### EXERCISE AIM
In the records below, the line with "let rate := if" opens the range and the line with "if n_buffers <? 2 then false else" closes it; print that range exactly and nothing else.

### RECORDS FOR THIS TASK
(** [m_activity_semaphore] is the value of the semaphore, [m_WaitLock] how often the lock is held. *)
Record spm_status := mkStatus {
  m_time_of_transfer : Z;
  m_sync_delay : Z;
  m_nbperiods : Z;
  m_shutdown_needed : bool;
  m_delayed_usecs : Z;
  m_is_slave : bool;
  m_xruns : Z;
  m_activity_semaphore : Z;
  m_WaitLock : Z;
}.

Record StreamProcessorManager := mkSPM {
  spm_l : spm_lists;
  spm_s : spm_settings;
  spm_t : spm_status;
}.

(** [m_delayed_usecs] and the thread parameters are not set by the constructors: [junk]. *)
Definition StreamProcessorManager_new (junk : nat -> Z) (period framerate nb_buffers : Z) : StreamProcessorManager :=
  mkSPM (mkLists None [] [] [] [])
    (mkSpmSettings nb_buffers period eADT_Float framerate 0 false (junk 0%nat) false)
    (mkStatus 0 0 0 false (junk 1%nat) false 0 0 0).

Definition on_lists (f : spm_lists -> spm_lists) (m : StreamProcessorManager) : StreamProcessorManager :=
  mkSPM (f (spm_l m)) (spm_s m) (spm_t m).
Definition on_spm_settings (f : spm_settings -> spm_settings) (m : StreamProcessorManager) : StreamProcessorManager :=
  mkSPM (spm_l m) (f (spm_s m)) (spm_t m).
Definition on_status (f : spm_status -> spm_status) (m : StreamProcessorManager) : StreamProcessorManager :=
  mkSPM (spm_l m) (spm_s m) (f (spm_t m)).

(** [sem_post(&m_activity_semaphore)] *)
Definition SPM_signalActivity : StreamProcessorManager -> StreamProcessorManager :=
  on_status (fun t => mkStatus (m_time_of_transfer t) (m_sync_delay t) (m_nbperiods t) (m_shutdown_needed t)
    (m_delayed_usecs t) (m_is_slave t) (m_xruns t) (m_activity_semaphore t + 1) (m_WaitLock t)).
Definition hold_WaitLock (n : Z) : StreamProcessorManager -> StreamProcessorManager :=
  on_status (fun t => mkStatus (m_time_of_transfer t) (m_sync_delay t) (m_nbperiods t) (m_shutdown_needed t)
    (m_delayed_usecs t) (m_is_slave t) (m_xruns t) (m_activity_semaphore t) (m_WaitLock t + n)).
Definition SPM_lockWaitLoop : StreamProcessorManager -> StreamProcessorManager := hold_WaitLock 1.
Definition SPM_unlockWaitLoop : StreamProcessorManager -> StreamProcessorManager := hold_WaitLock (-1).

(** [push_back] of a processor on the list for its type. *)
Definition push_processor (p : Z) (type : eProcessorType) : StreamProcessorManager -> StreamProcessorManager :=
  on_lists (fun l => match type with
    | ePT_Receive => mkLists (m_SyncSource l) (m_ReceiveProcessors l ++ [p]) (m_TransmitProcessors l)
                       (m_CapturePorts_shadow l) (m_PlaybackPorts_shadow l)
    | ePT_Transmit => mkLists (m_SyncSource l) (m_ReceiveProcessors l) (m_TransmitProcessors l ++ [p])
                       (m_CapturePorts_shadow l) (m_PlaybackPorts_shadow l)
    end).

(** *** Settings *)

Definition setNbBuffers (n : Z) : StreamProcessorManager -> StreamProcessorManager :=
  on_spm_settings (fun s => mkSpmSettings n (m_period s) (m_audio_datatype s) (m_nominal_framerate s)
    (m_activity_wait_timeout_nsec s) (m_thread_realtime s) (m_thread_priority s) (option_slaveMode s)).
Definition set_period (n : Z) : StreamProcessorManager -> StreamProcessorManager :=
  on_spm_settings (fun s => mkSpmSettings (m_nb_buffers s) n (m_audio_datatype s) (m_nominal_framerate s)
    (m_activity_wait_timeout_nsec s) (m_thread_realtime s) (m_thread_priority s) (option_slaveMode s)).
Definition setAudioDataType (t : eAudioDataType) (m : StreamProcessorManager) : bool * StreamProcessorManager :=
  (true, on_spm_settings (fun s => mkSpmSettings (m_nb_buffers s) (m_period s) t (m_nominal_framerate s)
    (m_activity_wait_timeout_nsec s) (m_thread_realtime s) (m_thread_priority s) (option_slaveMode s)) m).
Definition SPM_setNominalRate (r : Z) : StreamProcessorManager -> StreamProcessorManager :=
  on_spm_settings (fun s => mkSpmSettings (m_nb_buffers s) (m_period s) (m_audio_datatype s) r
    (m_activity_wait_timeout_nsec s) (m_thread_realtime s) (m_thread_priority s) (option_slaveMode s)).
Definition setActivityWaitTimeoutUsec (usec : Z) : StreamProcessorManager -> StreamProcessorManager :=
  on_spm_settings (fun s => mkSpmSettings (m_nb_buffers s) (m_period s) (m_audio_datatype s) (m_nominal_framerate s)
    (usec * 1000) (m_thread_realtime s) (m_thread_priority s) (option_slaveMode s)).
Definition getActivityWaitTimeoutUsec (m : StreamProcessorManager) : Z :=
  i32 (Z.quot (m_activity_wait_timeout_nsec (spm_s m)) 1000).
Definition setThreadParameters (rt : bool) (priority : Z) (m : StreamProcessorManager) : bool * StreamProcessorManager :=
  (true, on_spm_settings (fun s => mkSpmSettings (m_nb_buffers s) (m_period s) (m_audio_datatype s) (m_nominal_framerate s)
    (m_activity_wait_timeout_nsec s) rt priority (option_slaveMode s)) m).
Definition setSyncSource (s : option Z) (m : StreamProcessorManager) : bool * StreamProcessorManager :=
  (true, on_lists (fun l => mkLists s (m_ReceiveProcessors l) (m_TransmitProcessors l) (m_CapturePorts_shadow l)
    (m_PlaybackPorts_shadow l)) m).

(** A negative argument stands for the current value. *)
Definition streamingParamsOk (period rate n_buffers : Z) (m : StreamProcessorManager) : bool :=
  let period := if period <? 0 then i32 (m_period (spm_s m)) else period in
  let rate := if rate <? 0 then i32 (m_nominal_framerate (spm_s m)) else rate in
  let n_buffers := if n_buffers <? 0 then i32 (m_nb_buffers (spm_s m)) else n_buffers in
  if n_buffers <? 2 then false else
  let min_period := if rate <? 56000 then 8 else if rate <? 112000 then 16 else 32 in
  negb (period <? min_period).

(** [int timeout_usec = 2*1000LL * 1000LL * m_period / m_nominal_framerate;] *)
Definition activity_timeout_usec (m : StreamProcessorManager) : option Z :=
  if m_nominal_framerate (spm_s m) =? 0 then None
  else Some (i32 (2 * 1000 * 1000 * m_period (spm_s m) / m_nominal_framerate (spm_s m))).

(** ** The system *)

(** What the manager and the processors use of the code below them.  The first argument of most operations is
    the processor that calls. *)
Class SPMEnv (E : Type) := {
  env_registerStream : Z -> st E bool;
  env_signalActivityTransmit : E -> E;
  env_signalActivityReceive : E -> E;
  env_startHandlerForStream : Z -> Z -> st E bool;
  env_stopHandlerForStream : Z -> st E bool;
  env_getPacketLatencyForStream : Z -> E -> Z;
  env_getLocalNodeId : Z -> E -> Z;
  env_getCycleTimerTicks : Z -> st E Z;
  getSystemTimeForCycleTimerTicks : Z -> Z -> st E Z;
  getCurrentTime : st E Z;
  getValueForSetting : string -> E -> option Z;
  clock_gettime : st E (option (Z * Z));
  (** what ends a wait for the semaphore: [None] is another thread's [sem_post], otherwise the error *)
  sem_wait_blocked : option (Z * Z) -> st E (option Z);
  ETIMEDOUT : Z;
  EINTR : Z;
  env_heap_junk : nat -> Z;
  env_debug_build : bool;
}.

(** The surroundings of a processor: its own address and type, the manager and the code below. *)
Record spm_world (E : Type) := mkWorld { this : Z; this_type : eProcessorType; w_spm : StreamProcessorManager; w_env : E }.
Arguments mkWorld {E}.
Arguments this {E}.
Arguments this_type {E}.
Arguments w_spm {E}.
Arguments w_env {E}.

Definition world_spm {E} (f : StreamProcessorManager -> StreamProcessorManager) (w : spm_world E) : spm_world E :=
  mkWorld (this w) (this_type w) (f (w_spm w)) (w_env w).
Definition world_env {E A} (f : st E A) : st (spm_world E) A := fun w =>
  let '(a, e) := f (w_env w) in (a, mkWorld (this w) (this_type w) (w_spm w) e).

(** [registerProcessor] called by the processor itself: the part that concerns the manager's lists. *)
#[export] Instance spm_sp_world {E} `{SPMEnv E} : SPWorld (spm_world E) := {
  getNbBuffers w := m_nb_buffers (spm_s (w_spm w));
  getPeriodSize w := m_period (spm_s (w_spm w));
  getNominalRate w := m_nominal_framerate (spm_s (w_spm w));
  getAudioDataType w := m_audio_datatype (spm_s (w_spm w));
  signalActivity := world_spm SPM_signalActivity;
  lockWaitLoop := world_spm SPM_lockWaitLoop;
  unlockWaitLoop := world_spm SPM_unlockWaitLoop;
  registerProcessor w := (true, world_spm (push_processor (this w) (this_type w)) w);
  registerStream w := world_env (env_registerStream (this w)) w;
  signalActivityTransmit w := mkWorld (this w) (this_type w) (w_spm w) (env_signalActivityTransmit (w_env w));
  signalActivityReceive w := mkWorld (this w) (this_type w) (w_spm w) (env_signalActivityReceive (w_env w));
  startHandlerForStream cycle w := world_env (env_startHandlerForStream (this w) cycle) w;
  stopHandlerForStream w := world_env (env_stopHandlerForStream (this w)) w;
  getPacketLatencyForStream w := env_getPacketLatencyForStream (this w) (w_env w);
  getLocalNodeId w := env_getLocalNodeId (this w) (w_env w);
  getCycleTimerTicks w := world_env (env_getCycleTimerTicks (this w)) w;
  heap_junk := env_heap_junk;
  debug_build := env_debug_build;
}.

(** A processor object: the base class and what the subclass adds. *)
Abbreviation object C := (prod StreamProcessor C).

Record system (C E : Type) := mkSystem { spm : StreamProcessorManager; env : E; processors : gmap Z (object C) }.
Arguments mkSystem {C E}.
Arguments spm {C E}.
Arguments env {C E}.
Arguments processors {C E}.

(** The ISO threads during a sleep and between two queries of the wait loop of [waitForPeriod], and the bound on
    the rounds of this loop. *)
Class Scheduler (C E : Type) := {
  SleepRelativeUsec : Z -> run (system C E) unit;
  SleepUsecAbsolute : Z -> run (system C E) unit;
  preempted : run (system C E) unit;
  wait_fuel : nat;
}.

Section manager.
Context {C E : Type} `{SPMEnv E} `{!SPChild C (spm_world E)} `{!Scheduler C E}.

Abbreviation Y := (run (system C E)).

(** A method of the processor at [p]. *)
Definition on_processor {A} (p : Z) (m : run (sp_state C (spm_world E)) A) : Y A := fun s =>
  o ← processors s !! p;
  '(a, st) ← m (mkState o.1 o.2 (mkWorld p (m_processor_type (settings o.1)) (spm s) (env s)));
  Some (a, mkSystem (w_spm (world st)) (w_env (world st)) (<[p := (sp st, child st)]> (processors s))).

Definition on_spm (f : StreamProcessorManager -> StreamProcessorManager) : Y unit :=
  modify (fun s => mkSystem (f (spm s)) (env s) (processors s)).
Definition call_env {A} (f : st E A) : Y A := fun s =>
  let '(a, e) := f (env s) in Some (a, mkSystem (spm s) e (processors s)).
Definition undefined {A} : Y A := fun _ => None.

Definition sync_source : Y (option Z) := gets (fun s => m_SyncSource (spm_l (spm s))).
Definition receivers : Y (list Z) := gets (fun s => m_ReceiveProcessors (spm_l (spm s))).
Definition transmitters : Y (list Z) := gets (fun s => m_TransmitProcessors (spm_l (spm s))).
Definition shutdown_needed : Y bool := gets (fun s => m_shutdown_needed (spm_t (spm s))).
Definition period_size : Y Z := gets (fun s => m_period (spm_s (spm s))).
Definition nb_buffers : Y Z := gets (fun s => m_nb_buffers (spm_s (spm s))).
Definition nominal_rate : Y Z := gets (fun s => m_nominal_framerate (spm_s (spm s))).
Definition time_of_transfer : Y Z := gets (fun s => m_time_of_transfer (spm_t (spm s))).
Definition setting (name : string) (default_value : Z) : Y Z :=
  gets (fun s => default default_value (getValueForSetting name (env s))).

Definition set_status (f : spm_status -> spm_status) : Y unit := on_spm (on_status f).
Definition set_time_of_transfer (x : Z) : Y unit :=
  set_status (fun t => mkStatus x (m_sync_delay t) (m_nbperiods t) (m_shutdown_needed t) (m_delayed_usecs t)
    (m_is_slave t) (m_xruns t) (m_activity_semaphore t) (m_WaitLock t)).
Definition set_sync_delay (x : Z) : Y unit :=
  set_status (fun t => mkStatus (m_time_of_transfer t) x (m_nbperiods t) (m_shutdown_needed t) (m_delayed_usecs t)
    (m_is_slave t) (m_xruns t) (m_activity_semaphore t) (m_WaitLock t)).
Definition count_period : Y unit :=
  set_status (fun t => mkStatus (m_time_of_transfer t) (m_sync_delay t) (u32 (m_nbperiods t + 1)) (m_shutdown_needed t)
    (m_delayed_usecs t) (m_is_slave t) (m_xruns t) (m_activity_semaphore t) (m_WaitLock t)).
Definition set_shutdown_needed (x : bool) : Y unit :=
  set_status (fun t => mkStatus (m_time_of_transfer t) (m_sync_delay t) (m_nbperiods t) x (m_delayed_usecs t)
    (m_is_slave t) (m_xruns t) (m_activity_semaphore t) (m_WaitLock t)).
Definition set_delayed_usecs (x : Z) : Y unit :=
  set_status (fun t => mkStatus (m_time_of_transfer t) (m_sync_delay t) (m_nbperiods t) (m_shutdown_needed t) x
    (m_is_slave t) (m_xruns t) (m_activity_semaphore t) (m_WaitLock t)).
Definition set_is_slave (x : bool) : Y unit :=
  set_status (fun t => mkStatus (m_time_of_transfer t) (m_sync_delay t) (m_nbperiods t) (m_shutdown_needed t)
    (m_delayed_usecs t) x (m_xruns t) (m_activity_semaphore t) (m_WaitLock t)).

### THE COMPLETED TASK
  let rate := if rate <? 0 then i32 (m_nominal_framerate (spm_s m)) else rate in
  let n_buffers := if n_buffers <? 0 then i32 (m_nb_buffers (spm_s m)) else n_buffers in
  if n_buffers <? 2 then false else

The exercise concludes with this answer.